Companies guilty of opioid conspiracy

A federal jury has found CVS Caremark, Walgreens and Walmart Fuel guilty of conspiracy to distribute prescription opioids.

The verdict comes in a civil suit from James Burton, a Rhode Island surgeon and lawsuit defendant, bringing claims under the Controlled Substances Act in a case that has raised questions about how the pharmaceutical industry was used to fuel the opioid crisis.

The drug companies, which argued they’re innocent victims of a government-orchestrated conspiracy, do not face criminal penalties in the cases against them.

Burton alleged the companies made “widely deceptive representations” about the effectiveness of prescription opioids and that the companies paid kickbacks to healthcare providers to boost the prescriptions they gave to patients.
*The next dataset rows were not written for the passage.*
(** X12: the layout [default_layout] builds passes [_validate_layout]
    exactly when none of the sidebar, the chat area and the input area it
    is given has a dictionary id and they carry between them the five ids
    "sidebar-offcanvas", "conversation-list", "new-chat-button",
    "chat_area_div" and "user_input_textarea" (the burger menu and the
    location are its own); the validation raises [TypeError] exactly when
    one of the three has a dictionary id; with the application's own three
    factories the validation of [__init__] (line 49) passes. *)
Theorem default_layout_validation (sb ca ia : component) :
  (Layout._validate_layout (Layout.default_layout sb ca ia) = Ok Valid
   ↔ (¬ keyed sb ∧ ¬ keyed ca ∧ ¬ keyed ia)
     ∧ ∀ x, x ∈ ({[ "sidebar-offcanvas"; "conversation-list"; "new-chat-button";
                    "chat_area_div"; "user_input_textarea" ]} : gset string) →
            carries x sb ∨ carries x ca ∨ carries x ia)
  ∧ ((∃ msg, Layout._validate_layout (Layout.default_layout sb ca ia)
             = Raise (TypeError msg))
     ↔ keyed sb ∨ keyed ca ∨ keyed ia)
  ∧ Layout.init_layout.2 = Ok Valid.
Proof.
  split; [|split; [|vm_compute; reflexivity]].
  - unfold Layout._validate_layout. rewrite collect_ids_default_layout.
    pose proof (collect_ids_spec sb) as Hs. pose proof (collect_ids_spec ca) as Hc.
    pose proof (collect_ids_spec ia) as Hi.
    destruct (Layout.collect_ids sb) as [s|]; cbn [mbind result_bind];
      [|split; [discriminate|tauto]].
    destruct (Layout.collect_ids ca) as [c|]; cbn [mbind result_bind];
      [|split; [discriminate|tauto]].
    destruct (Layout.collect_ids ia) as [i|]; cbn [mbind result_bind mret result_ret];
      [|split; [discriminate|tauto]].
    destruct Hs as [Hks Hs], Hc as [Hkc Hc], Hi as [Hki Hi]. cbn zeta.
    unfold Layout.required_ids.
    destruct (decide (_ ∖ _ = ∅)) as [He|Hne].
    + split; [intros _|done]. split; [done|]. intros x Hx.
      rewrite <- Hs, <- Hc, <- Hi.
      destruct (decide (x ∈ ({[ "burger-menu" ]} ∪ s ∪ {[ "url" ]} ∪ c ∪ i
                               : gset string))) as [Hin|Hnin].
      * clear -Hx Hin. set_solver.
      * assert (x ∈ ({[ "burger-menu"; "sidebar-offcanvas"; "conversation-list";
                        "url"; "chat_area_div"; "user_input_textarea";
                        "new-chat-button" ]}
                     ∖ ({[ "burger-menu" ]} ∪ s ∪ {[ "url" ]} ∪ c ∪ i) : gset string))
          as Hn by (clear -Hx Hnin; set_solver).
        rewrite He in Hn. by apply elem_of_empty in Hn.
    + split; [done|]. intros [_ Hall]. destruct Hne. apply set_eq. intros x.
      rewrite elem_of_empty. split; [|done]. intros Hx.
      specialize (Hall x). rewrite <- Hs, <- Hc, <- Hi in Hall.
      clear -Hx Hall. set_solver.
  - unfold Layout._validate_layout. rewrite collect_ids_default_layout.
    pose proof (collect_ids_spec sb) as Hs. pose proof (collect_ids_spec ca) as Hc.
    pose proof (collect_ids_spec ia) as Hi.
    destruct (Layout.collect_ids sb) as [s|]; cbn [mbind result_bind].
    2:{ destruct Hs as [Hk [msg ->]]. split; [by left|by eexists]. }
    destruct (Layout.collect_ids ca) as [c|]; cbn [mbind result_bind].
    2:{ destruct Hc as [Hk [msg ->]]. split; [right; by left|by eexists]. }
    destruct (Layout.collect_ids ia) as [i|]; cbn [mbind result_bind mret result_ret].
    2:{ destruct Hi as [Hk [msg ->]]. split; [right; by right|by eexists]. }
    cbn zeta. split.
    + intros [msg Hmsg]. by destruct (decide (_ = ∅)).
    + tauto.
Qed.

(** ** The signature of [examples/04_signature_chat.py] *)

Lemma sign_one_spec (i : nat) (msg : message) (fmt out : list component) :
  SignatureChat.sign_one i msg fmt = Ok out →
  length out = length fmt
  ∧ ∀ j c, fmt !! j = Some c →
      out !! j = Some (if decide (j = i)
                       then (if is_assistant msg then with_signature c else c)
                       else c)
      ∧ (j = i → is_assistant msg = true → has_child_list c).
Proof.
  unfold SignatureChat.sign_one, dict_getitem, is_assistant.
  destruct (msg !! "role") as [role|] eqn:Hrole; [|discriminate]. cbn.
  destruct (String.eqb_spec role "assistant") as [->|Hne].
  - rewrite !(bool_decide_eq_true_2 (Some "assistant" = Some "assistant")) by done.
    destruct (bool_decide (i < length fmt)%nat) eqn:Hi.
    + apply bool_decide_eq_true in Hi.
      destruct (fmt !! i) as [ci|] eqn:Hci; [|discriminate].
      destruct ci as [s|tag id props [|child|l]]; try discriminate. cbn.
      intros [= <-]. split; [by rewrite length_insert|].
      intros j c Hj. destruct (decide (j = i)) as [->|Hji].
      * rewrite Hci in Hj. injection Hj as <-.
        rewrite list_lookup_insert_eq by done. split; [reflexivity|].
        intros _ _. by eexists _, _, _, _.
      * rewrite list_lookup_insert_ne by done. by split.
    + apply bool_decide_eq_false in Hi. intros [= <-]. split; [reflexivity|].
      intros j c Hj. pose proof (lookup_lt_Some _ _ _ Hj).
      destruct (decide (j = i)) as [->|Hn]; [lia|]. split; [done|]. by intros ?.
  - rewrite !(bool_decide_eq_false_2 (Some role = Some "assistant")) by congruence.
    intros [= <-]. split; [reflexivity|].
    intros j c Hj. split; [by destruct (decide (j = i))|]. discriminate.
Qed.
The Ropes & Gray law firm announced the trial results on Friday morning, and Burton’s attorneys said they expect a decision on damages in August.

Burton’s complaint centered on a practice in which drug companies put medications “behind the pharmacy counter” — literally next to the cash register — so that healthcare providers could prescribe them more easily, without a physician’s prescription.

CVS and Walgreens paid millions of dollars to healthcare providers to change how doctors prescribed opioids, the law firm argued.

According to Ropes & Gray, Burton made a number of attempts to alert CVS, Walgreens and Walmart management about what was happening.

“Mr. Burton … believed that these companies were breaching their obligations to a critical population of patients by replacing a legitimate medical need for pain relief with a high-cost and potentially addictive alternative,” Ropes & Gray’s lawyers wrote in the complaint.

More than 140 people in Rhode Island died from opioid overdoses in 2011, which was just before the three companies began paying a company called CVS Caremark to help them attract more customers to their pharmacies.